Last week, the Interbank rates were brought down by the inflow of N900 billion matured Open Market Operations (OMO) treasury bills (on Friday), dropping rates by 4.25%.
Meanwhile, rates had initially fallen by 900 basis point to 12.1% last Tuesday due to the Central Bank of Nigeria’s (CBN) deduction of N650 billion from some banks as cash reserve ratio for failure to meet the 65% Loan-to-Deposit Ratio (LDR).
According to analysts, it is expected that the interbank rate will keep on falling this new week, due to the liquidity boost expected from the maturing N405.9 billion secondary market treasury bills.
Analysts at Cowry Assets Management Limited disclosed that rates were expected to decrease marginally amid liquidity boost.
“In the new week, CBN will auction T-bills worth N74.84 billion, viz: 91-day bills worth N10billion, 182-day bills worth N20.00 billion and 364-day bills worth N44.84 billion. The maturing T-bills worth N74.84 billion, in addition to the maturing OMO bills worth N331.05 billion, we expect rates to decrease marginally amid boost in financial system liquidity,” Cowry Asset Management said.
However, on the foreign exchange scene, the Naira continued its downward trend in the foreign exchange market as it dropped by an average of 50.5 kobo in the parallel market and in the Investors and Exporters (I&E) window last week.
Data from FMDQ stated that the rate for the I&E window rose for the sixth consecutive weeks to N364.57 per dollar last week from N364.06 per dollar the previous week, translating to 51 kobo depreciation, Vanguard reported.
The continuous decline can be attributed to increased demand for dollars due to rising concerns over the six month decline of the nation’s external reserves.
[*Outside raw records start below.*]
(* ===== verification/RedisRealtimeClaims.v ===== *)
(** * What the realtime state in Redis gives *)

From Stdlib Require Import Ascii String.
From S2P Require Import Prelude GoLib Json JsonEncode Crypto QueueSchema AuthClaims RedisKeys RedisServer RedisOwnership RedisRealtime.
Import Keys Redis.

(** ** History *)

Module HistoryClaims.
Import History.

Definition id_ok (id : stream_id) : Prop := 0 <= id.1 < 2 ^ 64 /\ 0 <= id.2 < 2 ^ 64.
Definition id_le (a b : stream_id) : Prop := ~ id_lt b a.
Lemma id_lt_trans a b c : id_lt a b -> id_lt b c -> id_lt a c.
Proof. unfold id_lt. lia. Qed.
Lemma id_le_lt a b c : id_le a b -> id_lt b c -> id_lt a c.
Proof. unfold id_le, id_lt. lia. Qed.
Lemma id_lt_le a b : id_lt a b -> id_le a b.
Proof. unfold id_le, id_lt. lia. Qed.
Lemma id_le_refl a : id_le a a.
Proof. unfold id_le, id_lt. lia. Qed.
Lemma id_le_trans a b c : id_le a b -> id_le b c -> id_le a c.
Proof. unfold id_le, id_lt. lia. Qed.
Lemma id_lt_irrefl a : ~ id_lt a a.
Proof. unfold id_lt. lia. Qed.
Lemma next_id_above now top id : id_ok top -> 0 <= now < 2 ^ 64 -> next_id now top = Some id -> id_lt top id /\ id_ok id.
Proof.
  unfold next_id, id_ok, id_lt. intros Ht Hn. repeat case_match; intros [= <-]; cbn; lia.
Qed.

Lemma filter_none {A} (P : A -> Prop) `{!forall a, Decision (P a)} l : Forall (fun a => ~ P a) l -> filter P l = [].
Proof. induction 1; [done|]. by rewrite filter_cons_False. Qed.
Lemma filter_every {A} (P : A -> Prop) `{!forall a, Decision (P a)} l : Forall P l -> filter P l = l.
Proof. induction 1; [done|]. rewrite filter_cons_True by done. by f_equal. Qed.

(** Identifiers are read back as they were written. *)
Lemma dash_digits l : forallb is_digit l = true -> "-"%char ∉ l.
Proof. rewrite forallb_forall. intros Hd Hin%list_elem_of_In%Hd. done. Qed.
Lemma id_text_split id : id_ok id -> split_id (id_text id) = Some (bytes (decimal id.1), bytes (decimal id.2)).
Proof.
  intros [[H1 _] [H2 _]]. destruct (decimal_text id.1 H1) as (_ & Hd & _). unfold split_id, id_text. rewrite !bytes_app.
  change (bytes "-") with ["-"%char]. cbn [app]. apply upto_sep. by apply dash_digits.
Qed.
Lemma id_text_pattern id : id_ok id -> redisStreamIDPattern (id_text id) = true.
Proof.
  intros Hid. unfold redisStreamIDPattern. rewrite (id_text_split id Hid). destruct Hid as [[H1 _] [H2 _]].
  destruct (decimal_text id.1 H1) as (N1 & D1 & _). destruct (decimal_text id.2 H2) as (N2 & D2 & _).
  destruct (bytes (decimal id.1)) as [|c a] eqn:E1; [by destruct (decimal id.1)|].
  destruct (bytes (decimal id.2)) as [|d b] eqn:E2; [by destruct (decimal id.2)|]. by rewrite D1, D2.
Qed.
Lemma id_text_parse id : id_ok id -> parse_id (id_text id) = Some id.
Proof.
  intros Hid. unfold parse_id. rewrite (id_text_split id Hid), !of_bytes_bytes. destruct Hid as [H1 H2].
  rewrite (parse_uint_text (decimal id.1) id.1 (decimal_text _ (proj1 H1)) (proj2 H1)). cbn.
  rewrite (parse_uint_text (decimal id.2) id.2 (decimal_text _ (proj1 H2)) (proj2 H2)). by destruct id.
Qed.
Definition cursor_text (c : option stream_id) : string :=
  match c with Some id => encodeHistoryCursor (id_text id) | None => "" end.
Lemma cursor_nonempty id : encodeHistoryCursor (id_text id) <> "".
Proof. apply b64_nonempty. unfold id_text. intros He%(f_equal bytes). rewrite bytes_app in He. by destruct (bytes (decimal id.1)). Qed.
Lemma cursor_decode id : id_ok id -> decodeHistoryCursor (encodeHistoryCursor (id_text id)) = Some (id_text id).
Proof. intros Hid. unfold decodeHistoryCursor, encodeHistoryCursor. by rewrite b64_roundtrip, id_text_pattern. Qed.

Section history.
Context (keys : Keyspace) (maxLen ttl : Z) (app ch key : string).
Context (Hkey : history_key keys maxLen ttl app ch = Some key) (Httl : Millisecond <= ttl).

(** The identifiers of a stream increase up to the last one, and every entry can be read. *)
Definition entry_ok (top : stream_id) (e : stream_entry) : Prop :=
  id_ok e.1 /\ id_lt (0, 0) e.1 /\ id_le e.1 top /\ json_Valid e.2 = true /\ len e.2 <= maxRealtimeHistoryPayload.
Definition stream_ok (top : stream_id) (es : list stream_entry) : Prop :=
  id_ok top /\ Forall (entry_ok top) es /\ StronglySorted (fun a b : stream_entry => id_lt a.1 b.1) es.
Definition history (T : Z) (top : stream_id) (es : list stream_entry) (db : RedisDB) : Prop :=
  stream_ok top es /\ exists t, T <= t /\ db !! key = Some (mkEntry (VStream top es) (Some t)).
(** What others do: the oldest entries may go, and new ones come after all. *)
Definition evolves (top : stream_id) (es : list stream_entry) (top' : stream_id) (es' : list stream_entry) : Prop :=
  id_le top top' /\ exists k new, es' = (drop k es ++ new)%list /\ Forall (fun e => id_lt top e.1) new.

Lemma evolves_refl top es : evolves top es top es.
Proof. split; [apply id_le_refl|]. exists 0%nat, []. by rewrite app_nil_r. Qed.
Lemma evolves_trans t1 e1 t2 e2 t3 e3 : evolves t1 e1 t2 e2 -> evolves t2 e2 t3 e3 -> evolves t1 e1 t3 e3.
Proof.
  intros [L (k & n & -> & Hn)] [L' (k' & n' & -> & Hn')]. split; [by eapply id_le_trans|].
  exists (k + k')%nat, (drop (k' - length (drop k e1)) n ++ n')%list. rewrite drop_app, drop_drop, <- app_assoc. split; [done|].
  apply Forall_app. split; [by apply Forall_drop|]. eapply Forall_impl; [exact Hn'|]. intros e. by apply id_le_lt.
Qed.
Lemma evolves_below top es top' es' c : evolves top es top' es' -> id_le c top -> exists x, entries_below (Some c) es = (x ++ entries_below (Some c) es')%list.
Proof.
  intros [_ (k & new & -> & Hnew)] Hc. exists (entries_below (Some c) (take k es)). unfold entries_below.
  rewrite <- (take_drop k es) at 1. rewrite !filter_app. f_equal.
  rewrite (filter_none _ new); [by rewrite app_nil_r|]. eapply Forall_impl; [exact Hnew|]. intros e He Hl.
  eapply (id_lt_irrefl c). eapply id_le_lt; [exact Hc|]. exact (id_lt_trans _ _ _ He Hl).
Qed.
Lemma evolves_old top es top' es' e : evolves top es top' es' -> e ∈ es' -> id_le e.1 top -> e ∈ es.
Proof.
  intros [_ (k & new & -> & Hnew)] [Hin|Hin]%elem_of_app Hle; [rewrite <- (take_drop k es); apply elem_of_app; by right|].
  rewrite Forall_forall in Hnew. destruct (id_lt_irrefl e.1). eapply id_le_lt; [exact Hle|]. by apply Hnew.
Qed.

(** ** Appending *)

Lemma newest_evolves n es e : exists k, newest n (es ++ [e]) = (drop k es ++ drop (k - length es) [e])%list.
Proof. exists (length (es ++ [e]) - Z.to_nat n)%nat. unfold newest. by rewrite drop_app. Qed.
Lemma sorted_drop (es : list stream_entry) k :
  StronglySorted (fun a b : stream_entry => id_lt a.1 b.1) es -> StronglySorted (fun a b : stream_entry => id_lt a.1 b.1) (drop k es).
Proof. revert k. induction es as [|e es IH]; intros [|k] Hs; [done..|]. inversion Hs. by apply IH. Qed.
Lemma sorted_snoc es (e : stream_entry) :
  StronglySorted (fun a b : stream_entry => id_lt a.1 b.1) es -> Forall (fun a => id_lt a.1 e.1) es ->
  StronglySorted (fun a b : stream_entry => id_lt a.1 b.1) (es ++ [e]).
Proof.
  induction es as [|a es IH]; intros Hs Hf; [repeat constructor|]. inversion Hs; inversion Hf; subst. constructor; [by apply IH|].
  apply Forall_app. by split; [|constructor].
Qed.
Lemma stream_ok_add top es id p n :
  stream_ok top es -> id_lt top id -> id_ok id -> id_lt (0, 0) id -> json_Valid p = true -> len p <= maxRealtimeHistoryPayload ->
  stream_ok id (newest n (es ++ [(id, p)])).
Proof.
  intros (Htop & Hall & Hs) Hlt Hid H0 Hp Hl. split; [done|]. unfold newest. split.
  - apply Forall_drop, Forall_app. split.
    + eapply Forall_impl; [exact Hall|]. intros e (? & ? & Hle & ?). split_and!; [done..| |naive_solver|naive_solver].
      eapply id_lt_le, id_le_lt; [exact Hle|done].
    + constructor; [|done]. split_and!; cbn; [done..|apply id_le_refl|done|done].
  - apply sorted_drop, sorted_snoc; [done|]. eapply Forall_impl; [exact Hall|]. intros e (_ & _ & Hle & _). by eapply id_le_lt.
Qed.
(** Appending to a history that has not expired, by a clock that has not gone back. *)
Lemma append_script T top es t p db r db' :
  history T top es db -> 0 <= ms t < 2 ^ 64 -> ms t <= T <= ms t + ttl `quot` Millisecond ->
  json_Valid p = true -> len p <= maxRealtimeHistoryPayload ->
  appendRealtimeHistoryScript t key maxLen p (ttl `quot` Millisecond) db = Ok (r, db') ->
  exists top' es', history T top' es' db' /\ evolves top es top' es'.
Proof using Httl.
  intros [Hok (e & He & Hdb)] Ht HT Hp Hl. unfold appendRealtimeHistoryScript, XADD, stream.
  rewrite (peek_alive _ _ _ _ _ Hdb) by lia. destruct (next_id (ms t) top) as [id|] eqn:Hid; [|done]. intros [= <- <-].
  assert (0 < ttl `quot` Millisecond) as Hpos by (apply Z.quot_str_pos; unfold Millisecond, Microsecond in *; lia).
  destruct Hok as (Htop & Hall & Hs). destruct (next_id_above _ _ _ Htop Ht Hid) as [Hlt Hidok].
  exists id, (newest maxLen (es ++ [(id, p)])). split.
  - split.
    + apply (stream_ok_add top); [done|done|done| |done|done]. eapply id_le_lt; [|exact Hlt]. destruct Htop. unfold id_le, id_lt. cbn. lia.
    + exists (ms t + ttl `quot` Millisecond). split; [lia|]. unfold PEXPIRE.
      rewrite (peek_alive t key _ (VStream id (newest maxLen (es ++ [(id, p)]))) e) by (by rewrite ?lookup_insert_eq || lia).
      assert ((ttl `quot` Millisecond <=? 0) = false) as -> by lia. by rewrite lookup_insert_eq.
  - split; [by apply id_lt_le|]. destruct (newest_evolves maxLen es (id, p)) as [k ->]. exists k, (drop (k - length es) [(id, p)]).
    split; [done|]. apply Forall_drop. by constructor.
Qed.
Lemma append_history T top es t p w :
  history T top es (w_db w) -> 0 <= ms t < 2 ^ 64 -> ms t <= T <= ms t + ttl `quot` Millisecond -> w_faults w = [] ->
  let w' := (Append keys maxLen ttl t app ch p w).2 in
  w_faults w' = [] /\ exists top' es', history T top' es' (w_db w') /\ evolves top es top' es'.
Proof using Hkey Httl.
  intros Hh Ht HT Hf. unfold Append. rewrite Hkey. destruct (negb _ || _ || _) eqn:Hv.
  { split; [done|]. exists top, es. split; [done|apply evolves_refl]. }
  rewrite !orb_false_iff, negb_false_iff in Hv. destruct Hv as [[Hp _] Hl]. unfold mbind, M_bind. rewrite call_run by done.
  destruct (appendRealtimeHistoryScript _ _ _ _ _ _) as [[r db']|e] eqn:Hs.
  - destruct (append_script T top es t p (w_db w) r db' Hh Ht HT Hp ltac:(lia) Hs) as (top' & es' & Hh' & He).
    destruct (redisStreamIDPattern r); cbn; (split; [done|]; eauto).
  - cbn. split; [done|]. exists top, es. split; [done|apply evolves_refl].
Qed.
Fixpoint appends (l : list (Z * string)) : M_redis unit :=
  match l with [] => mret tt | (t, p) :: l => _ ← ignore (Append keys maxLen ttl t app ch p); appends l end.
Definition append_time (since T t : Z) : Prop := since <= t /\ 0 <= ms t < 2 ^ 64 /\ ms t <= T.
Lemma ms_mono t t' : t <= t' -> ms t <= ms t'.
Proof. unfold ms. intros. by apply Z.div_le_mono. Qed.
Lemma appends_history T since l : T <= ms since + ttl `quot` Millisecond -> forall top es w,
  history T top es (w_db w) -> Forall (fun a => append_time since T a.1) l -> w_faults w = [] ->
  exists w', appends l w = (Ok tt, w') /\ w_faults w' = [] /\ exists top' es', history T top' es' (w_db w') /\ evolves top es top' es'.
Proof using Hkey Httl.
  intros HT. induction l as [|[t p] l IH]; intros top es w Hh Hl Hf.
  { exists w. split; [done|]. split; [done|]. exists top, es. split; [done|apply evolves_refl]. }
  inversion Hl as [|? ? (Hs & Ht & HtT) Hl']; subst. cbn in Hs, Ht, HtT. pose proof (ms_mono _ _ Hs).
  destruct (append_history T top es t p w Hh Ht ltac:(lia) Hf) as [Hf1 (top1 & es1 & Hh1 & He1)].
  destruct (IH top1 es1 _ Hh1 Hl' Hf1) as (w' & Hr & Hf' & top' & es' & Hh' & He'). exists w'. split; [exact Hr|]. split; [done|].
  exists top', es'. split; [done|]. by eapply evolves_trans.
Qed.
While the downward trend in the external reserves is driven by lower revenue from oil, which accounts for about 90% of the nation’s dollar earnings, it is aggravated by increased dollar sales by the CBN in its bid to meet dollar demand by foreign investors exiting the nation’s fixed income market.
The country’s foreign reserves stood at $38.775 billion as at Tuesday, December 24th, 2019, meanwhile, it is still unclear whether the CBN would devalue the country’s currency has foreign reserves continues to drop.